Work to complete → In the entries that follow, the lines from the one with "<-> exists l1" through the one with "unfold same_digest in" are the ones to write out, exactly and with both ends included. Nothing else should appear.

Stored data entries →
Lemma flag_iff_shared_digest (dir : list (text * text)) :
  detect_and_handle_duplicates sha256_hexdigest dir = true
  <-> exists l1 f1 c1 l2 f2 c2 l3,
        dir = l1 ++ (f1, c1) :: l2 ++ (f2, c2) :: l3
        /\ endswith (T ".txt") f1 = true
        /\ endswith (T ".txt") f2 = true
        /\ sha256_hexdigest c1 = sha256_hexdigest c2.
Proof.
  unfold detect_and_handle_duplicates; rewrite existsb_exists; split.
  - intros ([h fs] & Hin & Hl); cbn [snd] in Hl; apply Nat.ltb_lt in Hl.
    destruct (@build_hashes_group _ _ _ Hin) as [-> _].
    unfold same_digest in Hl; rewrite length_map in Hl.
    destruct (@filter_two _ _ _ Hl)
      as (l1 & [f1 c1] & l2 & [f2 c2] & l3 & E & H1 & H2).
    cbn [fst snd] in H1, H2; apply andb_true_iff in H1, H2.
    destruct H1 as [T1 D1], H2 as [T2 D2].
    apply text_eqb_eq in D1, D2.
    exists l1, f1, c1, l2, f2, c2, l3; repeat split; auto; congruence.
  - intros (l1 & f1 & c1 & l2 & f2 & c2 & l3 & -> & T1 & T2 & E).
    set (dir := l1 ++ (f1, c1) :: l2 ++ (f2, c2) :: l3).
    set (h := sha256_hexdigest c1).
    assert (S : same_digest sha256_hexdigest h dir
                = same_digest sha256_hexdigest h l1
                    ++ f1 :: same_digest sha256_hexdigest h l2
                    ++ f2 :: same_digest sha256_hexdigest h l3).
    { unfold dir; rewrite same_digest_app.
      change ((f1, c1) :: l2 ++ (f2, c2) :: l3)
        with ([(f1, c1)] ++ l2 ++ [(f2, c2)] ++ l3).
      rewrite !same_digest_app; unfold same_digest at 2 4.
      cbn [filter fst snd]; rewrite <- E; fold h.
      rewrite T1, T2, text_eqb_refl; reflexivity. }
    exists (h, same_digest sha256_hexdigest h dir); split.
    + apply lookup_in; rewrite build_hashes_lookup; unfold group_at.
      rewrite S; destruct (same_digest sha256_hexdigest h l1); reflexivity.
    + apply Nat.ltb_lt; cbn [snd]; rewrite S, length_app; simpl.
      rewrite length_app; simpl; lia.
Qed.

Exercise result →
  <-> exists l1 f1 c1 l2 f2 c2 l3,
        dir = l1 ++ (f1, c1) :: l2 ++ (f2, c2) :: l3
        /\ endswith (T ".txt") f1 = true
        /\ endswith (T ".txt") f2 = true
        /\ sha256_hexdigest c1 = sha256_hexdigest c2.
Proof.
  unfold detect_and_handle_duplicates; rewrite existsb_exists; split.
  - intros ([h fs] & Hin & Hl); cbn [snd] in Hl; apply Nat.ltb_lt in Hl.
    destruct (@build_hashes_group _ _ _ Hin) as [-> _].
    unfold same_digest in Hl; rewrite length_map in Hl.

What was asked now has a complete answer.